Supplied data »
━━━━━━━━━━━━━━━━━━━━

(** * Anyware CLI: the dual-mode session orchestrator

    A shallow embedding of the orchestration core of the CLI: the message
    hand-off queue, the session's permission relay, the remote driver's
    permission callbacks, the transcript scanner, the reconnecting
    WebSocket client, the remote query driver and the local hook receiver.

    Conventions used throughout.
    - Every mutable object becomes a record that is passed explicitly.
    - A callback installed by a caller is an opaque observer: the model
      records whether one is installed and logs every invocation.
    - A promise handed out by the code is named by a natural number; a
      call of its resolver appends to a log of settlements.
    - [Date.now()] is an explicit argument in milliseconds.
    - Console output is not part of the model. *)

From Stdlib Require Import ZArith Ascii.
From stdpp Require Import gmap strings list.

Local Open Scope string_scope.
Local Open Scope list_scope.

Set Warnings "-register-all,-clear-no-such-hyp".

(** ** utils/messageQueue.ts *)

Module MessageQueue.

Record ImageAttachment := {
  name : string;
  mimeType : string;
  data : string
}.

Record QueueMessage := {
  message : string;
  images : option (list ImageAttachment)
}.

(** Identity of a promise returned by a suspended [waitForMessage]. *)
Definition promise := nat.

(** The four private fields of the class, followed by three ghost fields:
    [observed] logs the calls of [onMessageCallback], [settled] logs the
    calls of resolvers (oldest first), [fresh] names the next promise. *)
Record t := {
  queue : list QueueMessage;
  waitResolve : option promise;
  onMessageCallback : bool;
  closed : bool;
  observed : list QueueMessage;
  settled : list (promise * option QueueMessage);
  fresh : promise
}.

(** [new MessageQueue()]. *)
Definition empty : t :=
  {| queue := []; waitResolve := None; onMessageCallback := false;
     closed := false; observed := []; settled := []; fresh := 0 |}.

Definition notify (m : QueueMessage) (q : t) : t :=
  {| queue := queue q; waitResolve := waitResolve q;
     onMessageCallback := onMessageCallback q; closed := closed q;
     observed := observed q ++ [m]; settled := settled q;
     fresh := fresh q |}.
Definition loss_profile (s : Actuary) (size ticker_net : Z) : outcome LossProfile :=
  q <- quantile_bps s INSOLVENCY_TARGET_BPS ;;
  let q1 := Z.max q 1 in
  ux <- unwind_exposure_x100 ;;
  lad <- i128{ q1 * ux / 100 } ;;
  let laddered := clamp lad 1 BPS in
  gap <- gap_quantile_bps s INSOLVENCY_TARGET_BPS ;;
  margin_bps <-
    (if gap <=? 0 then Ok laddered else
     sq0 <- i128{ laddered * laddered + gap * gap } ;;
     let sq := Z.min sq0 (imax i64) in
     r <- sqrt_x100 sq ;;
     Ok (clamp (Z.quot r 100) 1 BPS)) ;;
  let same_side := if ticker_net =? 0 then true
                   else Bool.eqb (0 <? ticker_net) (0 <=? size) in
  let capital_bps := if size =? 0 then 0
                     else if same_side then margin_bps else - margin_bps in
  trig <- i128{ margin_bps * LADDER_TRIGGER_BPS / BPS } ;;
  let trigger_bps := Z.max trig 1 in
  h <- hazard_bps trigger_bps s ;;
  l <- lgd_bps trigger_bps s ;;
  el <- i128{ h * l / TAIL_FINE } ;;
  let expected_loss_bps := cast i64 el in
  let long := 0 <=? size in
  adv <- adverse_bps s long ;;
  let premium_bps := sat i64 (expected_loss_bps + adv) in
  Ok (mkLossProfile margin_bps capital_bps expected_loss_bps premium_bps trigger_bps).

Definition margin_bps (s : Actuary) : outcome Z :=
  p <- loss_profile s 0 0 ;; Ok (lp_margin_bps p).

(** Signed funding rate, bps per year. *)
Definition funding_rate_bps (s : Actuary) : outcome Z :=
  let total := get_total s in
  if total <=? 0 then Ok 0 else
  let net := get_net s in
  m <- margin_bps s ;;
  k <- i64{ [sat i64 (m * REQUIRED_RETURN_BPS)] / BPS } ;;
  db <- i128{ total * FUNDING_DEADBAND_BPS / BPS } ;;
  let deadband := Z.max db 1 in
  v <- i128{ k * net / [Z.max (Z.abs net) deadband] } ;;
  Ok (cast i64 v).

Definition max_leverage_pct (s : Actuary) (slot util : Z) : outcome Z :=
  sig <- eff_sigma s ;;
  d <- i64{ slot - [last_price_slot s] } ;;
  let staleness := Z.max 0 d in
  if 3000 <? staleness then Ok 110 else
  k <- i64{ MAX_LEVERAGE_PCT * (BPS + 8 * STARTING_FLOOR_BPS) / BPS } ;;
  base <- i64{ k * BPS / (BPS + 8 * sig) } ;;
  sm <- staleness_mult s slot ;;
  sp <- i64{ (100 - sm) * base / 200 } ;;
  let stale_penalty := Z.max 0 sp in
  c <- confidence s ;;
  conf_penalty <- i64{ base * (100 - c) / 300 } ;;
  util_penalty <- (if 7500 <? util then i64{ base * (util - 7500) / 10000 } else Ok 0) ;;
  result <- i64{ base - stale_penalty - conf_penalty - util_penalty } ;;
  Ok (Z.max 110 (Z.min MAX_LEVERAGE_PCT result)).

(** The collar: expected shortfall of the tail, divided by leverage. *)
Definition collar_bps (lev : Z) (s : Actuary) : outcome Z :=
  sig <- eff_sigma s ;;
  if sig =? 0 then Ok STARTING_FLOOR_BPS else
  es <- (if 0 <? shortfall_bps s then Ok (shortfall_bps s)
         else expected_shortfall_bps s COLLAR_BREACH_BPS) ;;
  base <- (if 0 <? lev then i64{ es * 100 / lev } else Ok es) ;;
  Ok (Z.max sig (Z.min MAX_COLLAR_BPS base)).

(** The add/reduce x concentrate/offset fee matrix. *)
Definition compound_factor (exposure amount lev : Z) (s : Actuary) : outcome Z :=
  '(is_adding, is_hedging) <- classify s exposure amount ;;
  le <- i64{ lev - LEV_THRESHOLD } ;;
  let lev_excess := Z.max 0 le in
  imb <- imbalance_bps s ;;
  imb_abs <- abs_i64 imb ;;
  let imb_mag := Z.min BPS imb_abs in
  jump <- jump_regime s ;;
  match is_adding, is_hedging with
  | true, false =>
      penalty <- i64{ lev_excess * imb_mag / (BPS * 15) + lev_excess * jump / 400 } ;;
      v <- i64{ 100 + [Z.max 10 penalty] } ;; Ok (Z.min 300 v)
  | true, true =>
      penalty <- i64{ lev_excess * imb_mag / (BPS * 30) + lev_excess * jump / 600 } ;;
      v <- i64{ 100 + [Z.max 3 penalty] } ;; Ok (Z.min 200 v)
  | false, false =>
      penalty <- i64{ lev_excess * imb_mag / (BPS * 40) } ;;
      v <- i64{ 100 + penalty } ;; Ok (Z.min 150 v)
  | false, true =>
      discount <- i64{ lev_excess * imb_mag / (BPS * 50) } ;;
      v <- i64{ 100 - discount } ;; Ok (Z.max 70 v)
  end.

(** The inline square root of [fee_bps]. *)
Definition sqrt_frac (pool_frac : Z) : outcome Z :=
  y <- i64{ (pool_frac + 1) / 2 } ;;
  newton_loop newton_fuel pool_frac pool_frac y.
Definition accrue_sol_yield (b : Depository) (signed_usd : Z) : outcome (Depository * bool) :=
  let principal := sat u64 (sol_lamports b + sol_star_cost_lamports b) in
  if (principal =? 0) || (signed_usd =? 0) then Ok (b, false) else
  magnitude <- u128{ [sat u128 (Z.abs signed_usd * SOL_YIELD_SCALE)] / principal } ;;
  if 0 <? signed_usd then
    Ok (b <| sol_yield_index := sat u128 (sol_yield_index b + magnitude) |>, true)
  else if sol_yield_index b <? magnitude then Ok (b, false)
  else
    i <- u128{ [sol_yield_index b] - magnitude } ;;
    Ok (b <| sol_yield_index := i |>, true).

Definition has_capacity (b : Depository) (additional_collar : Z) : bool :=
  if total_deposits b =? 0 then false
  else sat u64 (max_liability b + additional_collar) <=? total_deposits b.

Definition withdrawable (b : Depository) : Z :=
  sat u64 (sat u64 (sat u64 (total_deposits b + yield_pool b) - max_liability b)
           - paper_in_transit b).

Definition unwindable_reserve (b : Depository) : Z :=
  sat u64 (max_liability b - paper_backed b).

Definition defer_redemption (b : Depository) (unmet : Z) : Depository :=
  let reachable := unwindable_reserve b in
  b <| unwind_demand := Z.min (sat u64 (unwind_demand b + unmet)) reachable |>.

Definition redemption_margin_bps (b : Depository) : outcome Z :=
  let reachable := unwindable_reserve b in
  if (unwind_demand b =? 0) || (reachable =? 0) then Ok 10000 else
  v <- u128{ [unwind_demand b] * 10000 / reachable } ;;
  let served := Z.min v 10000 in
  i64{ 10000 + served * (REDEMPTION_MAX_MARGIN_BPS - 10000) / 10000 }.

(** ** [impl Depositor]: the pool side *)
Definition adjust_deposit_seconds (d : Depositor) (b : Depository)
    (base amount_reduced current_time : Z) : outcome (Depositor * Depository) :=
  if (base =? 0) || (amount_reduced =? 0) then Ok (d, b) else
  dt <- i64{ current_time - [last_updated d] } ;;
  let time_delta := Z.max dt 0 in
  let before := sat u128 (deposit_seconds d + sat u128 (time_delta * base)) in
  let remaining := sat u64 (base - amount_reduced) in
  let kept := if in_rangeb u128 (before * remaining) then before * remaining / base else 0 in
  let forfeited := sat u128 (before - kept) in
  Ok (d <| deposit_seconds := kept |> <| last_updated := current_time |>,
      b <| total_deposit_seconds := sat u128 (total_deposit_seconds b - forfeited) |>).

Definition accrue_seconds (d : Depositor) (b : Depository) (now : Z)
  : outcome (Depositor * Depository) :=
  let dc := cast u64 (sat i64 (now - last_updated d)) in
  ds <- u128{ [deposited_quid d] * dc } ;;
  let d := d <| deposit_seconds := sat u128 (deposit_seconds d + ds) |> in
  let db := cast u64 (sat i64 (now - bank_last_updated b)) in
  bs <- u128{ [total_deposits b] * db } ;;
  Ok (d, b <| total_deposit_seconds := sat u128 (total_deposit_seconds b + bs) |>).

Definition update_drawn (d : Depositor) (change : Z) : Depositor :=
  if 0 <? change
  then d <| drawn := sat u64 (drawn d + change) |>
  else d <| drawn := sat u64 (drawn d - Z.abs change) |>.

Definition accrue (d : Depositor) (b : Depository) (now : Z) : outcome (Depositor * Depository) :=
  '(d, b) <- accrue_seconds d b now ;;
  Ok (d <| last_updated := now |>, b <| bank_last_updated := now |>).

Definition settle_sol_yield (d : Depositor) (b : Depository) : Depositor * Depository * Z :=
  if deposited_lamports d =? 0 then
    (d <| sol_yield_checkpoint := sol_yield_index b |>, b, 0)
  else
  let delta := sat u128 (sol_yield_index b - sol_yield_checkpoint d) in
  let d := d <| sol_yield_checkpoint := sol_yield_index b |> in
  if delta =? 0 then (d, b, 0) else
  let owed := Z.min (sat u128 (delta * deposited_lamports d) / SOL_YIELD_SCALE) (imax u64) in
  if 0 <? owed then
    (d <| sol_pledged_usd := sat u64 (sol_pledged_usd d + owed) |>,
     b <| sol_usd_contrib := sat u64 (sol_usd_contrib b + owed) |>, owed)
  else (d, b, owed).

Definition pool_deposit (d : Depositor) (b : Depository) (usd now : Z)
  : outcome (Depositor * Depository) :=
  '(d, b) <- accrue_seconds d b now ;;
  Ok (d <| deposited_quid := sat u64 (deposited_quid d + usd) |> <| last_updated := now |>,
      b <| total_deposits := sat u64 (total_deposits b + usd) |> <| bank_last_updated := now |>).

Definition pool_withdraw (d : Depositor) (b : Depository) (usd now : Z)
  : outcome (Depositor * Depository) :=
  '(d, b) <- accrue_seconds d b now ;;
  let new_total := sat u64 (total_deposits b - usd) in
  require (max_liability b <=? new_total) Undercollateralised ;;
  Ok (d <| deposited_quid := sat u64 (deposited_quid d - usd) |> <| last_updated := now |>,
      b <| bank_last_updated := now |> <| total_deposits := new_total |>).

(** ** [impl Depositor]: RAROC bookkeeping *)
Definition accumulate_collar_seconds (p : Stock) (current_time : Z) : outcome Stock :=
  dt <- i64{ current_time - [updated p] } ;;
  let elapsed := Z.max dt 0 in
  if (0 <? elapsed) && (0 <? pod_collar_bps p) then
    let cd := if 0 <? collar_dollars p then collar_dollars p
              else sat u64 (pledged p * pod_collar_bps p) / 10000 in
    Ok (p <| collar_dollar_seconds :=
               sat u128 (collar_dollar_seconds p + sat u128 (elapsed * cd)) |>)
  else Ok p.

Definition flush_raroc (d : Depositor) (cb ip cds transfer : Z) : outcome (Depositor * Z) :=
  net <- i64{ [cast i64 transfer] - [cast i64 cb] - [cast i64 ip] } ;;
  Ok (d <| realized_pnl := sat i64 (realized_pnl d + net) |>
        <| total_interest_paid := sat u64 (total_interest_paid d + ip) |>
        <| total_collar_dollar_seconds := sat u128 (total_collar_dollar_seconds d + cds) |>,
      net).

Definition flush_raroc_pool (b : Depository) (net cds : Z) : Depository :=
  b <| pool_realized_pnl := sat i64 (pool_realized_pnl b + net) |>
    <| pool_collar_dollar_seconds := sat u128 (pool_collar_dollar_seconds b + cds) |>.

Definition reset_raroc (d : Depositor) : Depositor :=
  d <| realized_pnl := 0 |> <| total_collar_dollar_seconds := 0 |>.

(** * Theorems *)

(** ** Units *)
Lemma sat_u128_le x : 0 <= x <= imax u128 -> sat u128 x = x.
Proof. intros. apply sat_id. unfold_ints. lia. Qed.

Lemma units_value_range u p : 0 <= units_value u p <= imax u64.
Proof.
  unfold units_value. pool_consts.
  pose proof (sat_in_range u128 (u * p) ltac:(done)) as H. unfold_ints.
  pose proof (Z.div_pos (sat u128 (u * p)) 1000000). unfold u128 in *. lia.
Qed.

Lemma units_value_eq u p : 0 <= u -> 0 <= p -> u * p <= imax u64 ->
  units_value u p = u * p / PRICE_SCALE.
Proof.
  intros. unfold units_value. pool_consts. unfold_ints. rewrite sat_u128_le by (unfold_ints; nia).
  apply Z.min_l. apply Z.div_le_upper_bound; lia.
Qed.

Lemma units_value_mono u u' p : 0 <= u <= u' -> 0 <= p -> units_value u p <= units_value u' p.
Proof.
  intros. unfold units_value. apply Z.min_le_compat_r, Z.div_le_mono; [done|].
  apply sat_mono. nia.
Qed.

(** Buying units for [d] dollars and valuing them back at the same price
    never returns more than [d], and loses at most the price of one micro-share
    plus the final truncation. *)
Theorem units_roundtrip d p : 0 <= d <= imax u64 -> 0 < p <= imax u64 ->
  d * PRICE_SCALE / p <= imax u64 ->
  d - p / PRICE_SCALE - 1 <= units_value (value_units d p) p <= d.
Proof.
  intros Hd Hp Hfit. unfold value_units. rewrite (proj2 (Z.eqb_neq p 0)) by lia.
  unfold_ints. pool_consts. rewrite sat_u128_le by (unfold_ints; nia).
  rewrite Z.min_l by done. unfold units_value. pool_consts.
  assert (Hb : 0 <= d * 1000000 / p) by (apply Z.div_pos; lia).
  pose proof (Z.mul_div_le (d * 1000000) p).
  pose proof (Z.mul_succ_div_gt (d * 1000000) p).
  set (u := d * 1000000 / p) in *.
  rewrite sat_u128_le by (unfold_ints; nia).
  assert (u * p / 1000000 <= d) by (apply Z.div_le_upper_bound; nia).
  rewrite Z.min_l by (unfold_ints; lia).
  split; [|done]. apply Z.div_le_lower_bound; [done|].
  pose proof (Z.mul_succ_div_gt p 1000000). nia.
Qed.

━━━━━━━━━━━━━━━━━━━━

Work instruction » Retype, exactly and in full, the lines above from the one containing "let expected_loss_bps := cast i64 el in" through the one containing "base * (100".

Written response »
  let expected_loss_bps := cast i64 el in
  let long := 0 <=? size in
  adv <- adverse_bps s long ;;
  let premium_bps := sat i64 (expected_loss_bps + adv) in
  Ok (mkLossProfile margin_bps capital_bps expected_loss_bps premium_bps trigger_bps).

Definition margin_bps (s : Actuary) : outcome Z :=
  p <- loss_profile s 0 0 ;; Ok (lp_margin_bps p).

(** Signed funding rate, bps per year. *)
Definition funding_rate_bps (s : Actuary) : outcome Z :=
  let total := get_total s in
  if total <=? 0 then Ok 0 else
  let net := get_net s in
  m <- margin_bps s ;;
  k <- i64{ [sat i64 (m * REQUIRED_RETURN_BPS)] / BPS } ;;
  db <- i128{ total * FUNDING_DEADBAND_BPS / BPS } ;;
  let deadband := Z.max db 1 in
  v <- i128{ k * net / [Z.max (Z.abs net) deadband] } ;;
  Ok (cast i64 v).

Definition max_leverage_pct (s : Actuary) (slot util : Z) : outcome Z :=
  sig <- eff_sigma s ;;
  d <- i64{ slot - [last_price_slot s] } ;;
  let staleness := Z.max 0 d in
  if 3000 <? staleness then Ok 110 else
  k <- i64{ MAX_LEVERAGE_PCT * (BPS + 8 * STARTING_FLOOR_BPS) / BPS } ;;
  base <- i64{ k * BPS / (BPS + 8 * sig) } ;;
  sm <- staleness_mult s slot ;;
  sp <- i64{ (100 - sm) * base / 200 } ;;
  let stale_penalty := Z.max 0 sp in
  c <- confidence s ;;
  conf_penalty <- i64{ base * (100 - c) / 300 } ;;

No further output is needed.